The ability of IGF-I to circumvent the effect of IFN-γ may be explained by our previous finding which showed a role for IGF-I in the induction of the alternative activation of macrophages 8. Macrophage activation leads to the generation of different metabolic products of L-arginine. When L-arginine is catalysed by inducible nitric oxide synthase (iNOS), nitric oxide (NO), a leishmanicidal product that is indispensable for the control of the parasite, is produced. However, when L-arginine is hydrolysed by arginase, polyamines are generated that are essential nutrients for Leishmania growth 22, 23. The present results suggest that macrophage intrinsic IGF-I also affects this pathway. Further, this hypothesis is supported by a study in which the inhibition of the intracellular killing of parasites in IFN-γ-treated cells was observed when arginase was added to the culture media 24. Overall, our results suggest an essential role for IGF-I in Leishmania growth within macrophages and apparently circumventing the effect of IFN-γ.

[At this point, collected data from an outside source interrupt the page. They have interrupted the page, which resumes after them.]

(* ===== verification/Servers.v ===== *)
(** * The client side of the sockets (servers.c)

    The functions a user process calls: each builds a request in a zeroed
    struct, exchanges it for a reply with the server's process, and turns the
    reply into its return value.  [sys_send] and [sys_recv] are the kernel's;
    the exchange is a parameter, [sys_call].  The reply arrives in the static
    [buf]. *)

From stdpp Require Import relations.
From S2P Require Import Prelude Bytes UipState Uip UipInv Httpd Flow TcpSeg TcpTx UipThms Arp Ipc NetDev SysNet SysNetInv SysNetThms.

(** [sys_send(pid, msg)] followed by [sys_recv(pid)]: the message received. *)
Class Sys (S : Type) := sys_call : Z → list Z → M S (list Z).

Record client (S : Type) := mk_client { c_env : S; c_buf : list Z }.
Arguments mk_client {S}.
Arguments c_env {S}.
Arguments c_buf {S}.
#[export] Instance client_settable S : Settable (client S) := settable! mk_client <c_env; c_buf>.

Section stubs.
Context {S : Type} `{Sys S}.

Definition K : Type → Type := M (client S).

(** [static struct net_reply* net_request(struct net_request* req)] *)
Definition net_request (r : list Z) : K unit := λ s,
  match sys_call GPID_NET r (c_env s) with
  | Ok (m, e) => Ok (tt, s <| c_env := e |> <| c_buf ::= put_bytes 0 m |>)
  | Err e => Err e
  end.
Definition reply_field (o : nat) : K Z := getM (λ s, get32 (c_buf s) o).

(** [memset(&req, 0, sizeof(req)); req.type = type;] *)
Definition new_req (type : Z) : list Z := put32 req.type type (replicate req.size 0).

Definition check (b : bool) : K unit := if b then mret tt else fail OutOfBounds.

Definition net_send (length : Z) (packet : list Z) : K Z :=
  let r := put32 req.length length (new_req NET_SEND) in
  ASSERT (length <=? NET_BUF_SIZE);;
  check (memcpy_ok length (List.length packet) (Z.to_nat NET_BUF_SIZE));;
  net_request (put_bytes req.buf (take (Z.to_nat length) packet) r);;
  st ← reply_field reply.status;
  mret (if st =? NET_OK then 0 else -1).

(** The value returned and what [packet] points to afterwards. *)
Definition net_recv (packet : list Z) : K (Z * list Z) :=
  net_request (new_req NET_RECV);;
  st ← reply_field reply.status;
  if negb (st =? NET_OK) then mret (-1, packet)
  else
    n ← reply_field reply.length;
    if 0 <? n then
      check (memcpy_ok n (Z.to_nat NET_BUF_SIZE) (List.length packet));;
      data ← getM (λ s, slice reply.buf (Z.to_nat n) (c_buf s));
      mret (n, put_bytes 0 data packet)
    else mret (n, packet).

Definition sock_listen (port : Z) : K Z :=
  net_request (put32 req.port port (new_req NET_SOCK_LISTEN));;
  st ← reply_field reply.status;
  mret (if st =? NET_OK then 0 else sint32 (- st)).

Definition sock_accept : K Z :=
  net_request (new_req NET_SOCK_ACCEPT);;
  st ← reply_field reply.status;
  c ← reply_field reply.conn_id;
  mret (if st =? NET_OK then c else sint32 (- st)).

Definition recv_msg (conn_id length : Z) : list Z :=
  put32 req.length length (put32 req.conn_id conn_id (new_req NET_SOCK_RECV)).

Definition sock_recv (conn_id : Z) (packet : list Z) (length : Z) : K (Z * list Z) :=
  ASSERT (length <=? NET_BUF_SIZE);;
  net_request (recv_msg conn_id length);;
  st ← reply_field reply.status;
  if st =? NET_OK then
    n ← reply_field reply.length;
    ASSERT (n <=? length);;
    if 0 <? n then
      check (memcpy_ok n (Z.to_nat NET_BUF_SIZE) (List.length packet));;
      data ← getM (λ s, slice reply.buf (Z.to_nat n) (c_buf s));
      mret (n, put_bytes 0 data packet)
    else mret (n, packet)
  else if st =? NET_CLOSED then mret (0, packet)
  else mret (sint32 (- st), packet).

Definition send_msg (conn_id length : Z) (packet : list Z) : list Z :=
  put_bytes req.buf (take (Z.to_nat length) packet)
    (put32 req.length length (put32 req.conn_id conn_id (new_req NET_SOCK_SEND))).

Definition sock_send (conn_id : Z) (packet : list Z) (length : Z) : K Z :=
  ASSERT (length <=? NET_BUF_SIZE);;
  check (memcpy_ok length (List.length packet) (Z.to_nat NET_BUF_SIZE));;
  net_request (send_msg conn_id length packet);;
  st ← reply_field reply.status;
  mret (if st =? NET_OK then length else sint32 (- st)).

Definition sock_close (conn_id : Z) : K Z :=
  net_request (put32 req.conn_id conn_id (new_req NET_SOCK_CLOSE));;
  st ← reply_field reply.status;
  mret (if st =? NET_OK then 0 else sint32 (- st)).
End stubs.

(** ** The network server behind the calls *)

(** Process [me] calls the server: its reply is the last message sent. *)
Definition server_call {D} `{NetDev D} (me pid : Z) (m : list Z) : M (net D) (list Z) := λ s,
  match serve me m s with
  | Ok (_, s') => match rev (outbox s') with (_, rep) :: _ => Ok (rep, s') | [] => Err Fatal end
  | Err e => Err e
  end.

(** ** Requests survive the trip *)

Lemma new_req_length t : length (new_req t) = 528%nat.
Proof. unfold new_req. by rewrite length_put32, length_replicate. Qed.
Lemma new_req_bytes t : bytes (new_req t).
Proof. apply put32_bytes. by apply Forall_replicate. Qed.

(** A message of full size replaces what the server's buffer held. *)
Lemma delivered_slice m b o n :
  (length m ≤ length b)%nat → (o + n ≤ length m)%nat → slice o n (put_bytes 0 m b) = slice o n m.
Proof.
  intros Hl Ho. unfold slice. apply list_eq. intros j. destruct (decide (j < n)%nat).
  - rewrite !lookup_take_lt, !lookup_drop by done. unfold put_bytes. rewrite list_lookup_inserts by lia.
    f_equal. lia.
  - by rewrite !lookup_take_ge by lia.
Qed.
Lemma delivered32 m b o :
  (length m ≤ length b)%nat → (o + 4 ≤ length m)%nat → get32 (put_bytes 0 m b) o = get32 m o.
Proof. intros. unfold get32. by rewrite delivered_slice. Qed.

Ltac fields :=
  unfold req.type, req.port, req.conn_id, req.length, req.buf, req.size,
    reply.status, reply.conn_id, reply.length, reply.buf, reply.size in *.
Ltac field_solve :=
  repeat first [ rewrite get32_put32_ne by lia | rewrite get32_put32 by (rewrite ?length_put32, ?new_req_length, ?length_replicate; first [lia | done | by vm_compute]) ].

Lemma recv_msg_req c n b :
  is_i32 c → is_i32 n → (528 ≤ length b)%nat →
  bytes (recv_msg c n) ∧ sreq_of (put_bytes 0 (recv_msg c n) b) = Some (RRecv c n).
Proof.
  intros Hc Hn Hb. assert (Hl : length (recv_msg c n) = 528%nat) by (unfold recv_msg; by rewrite !length_put32, new_req_length).
  split; [by apply put32_bytes, put32_bytes, new_req_bytes|].
  unfold sreq_of. fields. rewrite !delivered32 by lia. unfold recv_msg, new_req. fields. field_solve. done.
Qed.

Lemma send_msg_req c n packet b :
  is_i32 c → 0 ≤ n ≤ 512 → (Z.to_nat n ≤ length packet)%nat → bytes packet → (528 ≤ length b)%nat →
  bytes (send_msg c n packet) ∧ sreq_of (put_bytes 0 (send_msg c n packet) b) = Some (RSend c n) ∧
  slice req.buf (Z.to_nat n) (put_bytes 0 (send_msg c n packet) b) = take (Z.to_nat n) packet.
Proof.
  intros Hc Hn Hp Hby Hb. assert (Hi : is_i32 n) by (unfold is_i32; lia).
  assert (Hl : length (send_msg c n packet) = 528%nat)
    by (unfold send_msg; by rewrite length_put_bytes, !length_put32, new_req_length).
  assert (Ht : length (take (Z.to_nat n) packet) = Z.to_nat n) by (rewrite length_take; lia).
  split; [by apply put_bytes_bytes; [apply Forall_take|apply put32_bytes, put32_bytes, new_req_bytes]|]. split.
  - unfold sreq_of. fields. rewrite !delivered32 by lia. unfold send_msg. fields.
    rewrite !get32_put_bytes by lia. unfold new_req. fields. field_solve. done.
  - fields. rewrite delivered_slice by lia. unfold send_msg. fields.
    rewrite slice_put_bytes by (rewrite ?length_put32, ?new_req_length; lia). apply take_ge. lia.
Qed.

Lemma short_msg_req b :
  (528 ≤ length b)%nat →
  sreq_of (put_bytes 0 (new_req NET_SOCK_ACCEPT) b) = Some RAccept ∧
  (∀ p, is_i32 p → sreq_of (put_bytes 0 (put32 req.port p (new_req NET_SOCK_LISTEN)) b) = Some (RListen p)) ∧
  (∀ c, is_i32 c → sreq_of (put_bytes 0 (put32 req.conn_id c (new_req NET_SOCK_CLOSE)) b) = Some (RClose c)).
Proof.
  intros Hb. unfold sreq_of. fields. split_and!; [|intros p Hp..];
    rewrite !delivered32 by (rewrite ?length_put32, new_req_length; lia); unfold new_req; fields; field_solve; done.
Qed.

(** ** Calls over the server *)

Section over.
Context {D : Type} `{NetDevLaws D} (me : Z).

#[local] Instance server_sys : Sys (net D) := server_call me.

(** An exchange in which the server answers with [rep]. *)
Lemma net_request_ok (c : client (net D)) r s' rep :
  serve me r (c_env c) = Ok (tt, s') → outbox s' = outbox (c_env c) ++ [(me, rep)] →
  net_request r c = Ok (tt, c <| c_env := s' |> <| c_buf ::= put_bytes 0 rep |>).
Proof.
  intros Hr Ho. unfold net_request, sys_call, server_sys, server_call. rewrite Hr, Ho, rev_app_distr. done.
Qed.

(** The reply's fields as the client reads them. *)
Lemma reply_read (b rep : list Z) st cid n :
  is_reply rep st cid n → (524 ≤ length b)%nat →
  get32 (put_bytes 0 rep b) reply.status = st ∧ get32 (put_bytes 0 rep b) reply.conn_id = cid ∧
  get32 (put_bytes 0 rep b) reply.length = n ∧
  ∀ k, (k ≤ 512)%nat → slice reply.buf k (put_bytes 0 rep b) = slice reply.buf k rep.
Proof.
  intros [Hl Hd] Hb. injection Hd as <- <- <-. fields.
  rewrite !delivered32 by lia. split_and!; try done. intros k Hk. apply delivered_slice; lia.
Qed.

(** A request survives the trip: whatever the server's buffer held, the
    message each stub builds is read back as the call's arguments, and the
    data of a send is found where the server takes it from. *)
Theorem client_requests b :
  (528 ≤ length b)%nat →
  sreq_of (put_bytes 0 (new_req NET_SOCK_ACCEPT) b) = Some RAccept ∧
  (∀ p, is_i32 p → sreq_of (put_bytes 0 (put32 req.port p (new_req NET_SOCK_LISTEN)) b) = Some (RListen p)) ∧
  (∀ c, is_i32 c → sreq_of (put_bytes 0 (put32 req.conn_id c (new_req NET_SOCK_CLOSE)) b) = Some (RClose c)) ∧
  (∀ c n, is_i32 c → is_i32 n → sreq_of (put_bytes 0 (recv_msg c n) b) = Some (RRecv c n)) ∧
  (∀ c n packet, is_i32 c → 0 ≤ n ≤ 512 → (Z.to_nat n ≤ length packet)%nat → bytes packet →
     sreq_of (put_bytes 0 (send_msg c n packet) b) = Some (RSend c n) ∧
     slice req.buf (Z.to_nat n) (put_bytes 0 (send_msg c n packet) b) = take (Z.to_nat n) packet).
Proof.
  intros Hb. destruct (short_msg_req b Hb) as (H1' & H2' & H3'). split_and!; try done.
  - intros c n Hc Hn. by apply recv_msg_req.
  - intros c n packet Hc Hn Hp Hby. by apply send_msg_req.
Qed.

(** C8: End to end, from the wire to a user process: when the device holds an
    in-order segment for an established connection, [sock_recv] in the
    client returns the payload's length, with the payload at the front of
    the caller's buffer and the rest of it untouched. *)
Theorem client_recv (c : client (net D)) packet len f d i n :
  let s := c_env c in
  dev_live → inv_net s → tx_fits (n_httpd s) → 0 ≤ sock_listen_port s → (524 ≤ length (c_buf c))%nat →
  Z.of_nat n ≤ len ≤ 512 → (n ≤ length packet)%nat →
  dev_recv 422 (n_dev s) = Ok (f, d) →
  u16 (uip_buf (arrived f s)) ARPBUF.type = HTONS UIP_ETHTYPE_IP →
  data_segment (arrived f s) i n →
  ∃ c', sock_recv 1 packet len c =
          Ok ((Z.of_nat n, put_bytes 0 (slice 54 n (uip_buf (arrived f s))) packet), c') ∧
        inv_net (c_env c').
Proof.
  intros s Hlive Hi Hf Hport Hbuf Hlen Hpk Hr Ht Hseg.
  destruct (recv_msg_req 1 len (msg s)) as [Hbm Hreq]; [by vm_compute|unfold is_i32; lia|apply (in_msg _ Hi)|].
  destruct (recv_path me (recv_msg 1 len) s f d i n len) as (s' & rep & Hrun & Hi' & Ho & Hrep & Hd);
    [done|done|done|done|done|exact Hreq|lia|done|done|done|].
  destruct (reply_read (c_buf c) rep _ _ _ Hrep Hbuf) as (E1 & _ & E3 & E4).
  destruct (ds_data _ _ _ Hseg) as [_ Hn].
  unfold sock_recv, ASSERT. rewrite (proj2 (Z.leb_le _ _)) by (unfold NET_BUF_SIZE; lia).
  unfold mbind, M_bind, mret, M_ret. rewrite (net_request_ok c _ s' rep Hrun Ho).
  set (c1 := c <| c_env := s' |> <| c_buf ::= put_bytes 0 rep |>).
  assert (Eb : c_buf c1 = put_bytes 0 rep (c_buf c)) by done. assert (Ee : c_env c1 = s') by done. clearbody c1.
  unfold reply_field, getM. rewrite Eb, E1. change (NET_OK =? NET_OK) with true. cbv iota beta. rewrite Eb, E3.
  rewrite (proj2 (Z.leb_le _ len)), (proj2 (Z.ltb_lt 0 _)) by lia. unfold check.
  rewrite memcpy_small by (unfold NET_BUF_SIZE; lia). unfold mret, M_ret.
  rewrite Eb, Nat2Z.id, E4, Hd by lia. exists c1. by rewrite Ee.
Qed.
End over.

In this study, we report the co-localization of intrinsic IGF-I and Leishmania and suggest a direct interaction and effect of IGF-I on Leishmania within infected macrophages. Further, we show a parallel reduction in both IGF-I expression and parasite load following IFN-γ stimulus, and a recovery of the parasite load following the addition of extrinsic IGF-I, which suggests the crucial involvement of intrinsic IGF-I in Leishmania parasite growth within macrophages. This study opens a broad area of research on the interactions of IGF-I and Th1 and Th2 cytokines with related signalling pathways.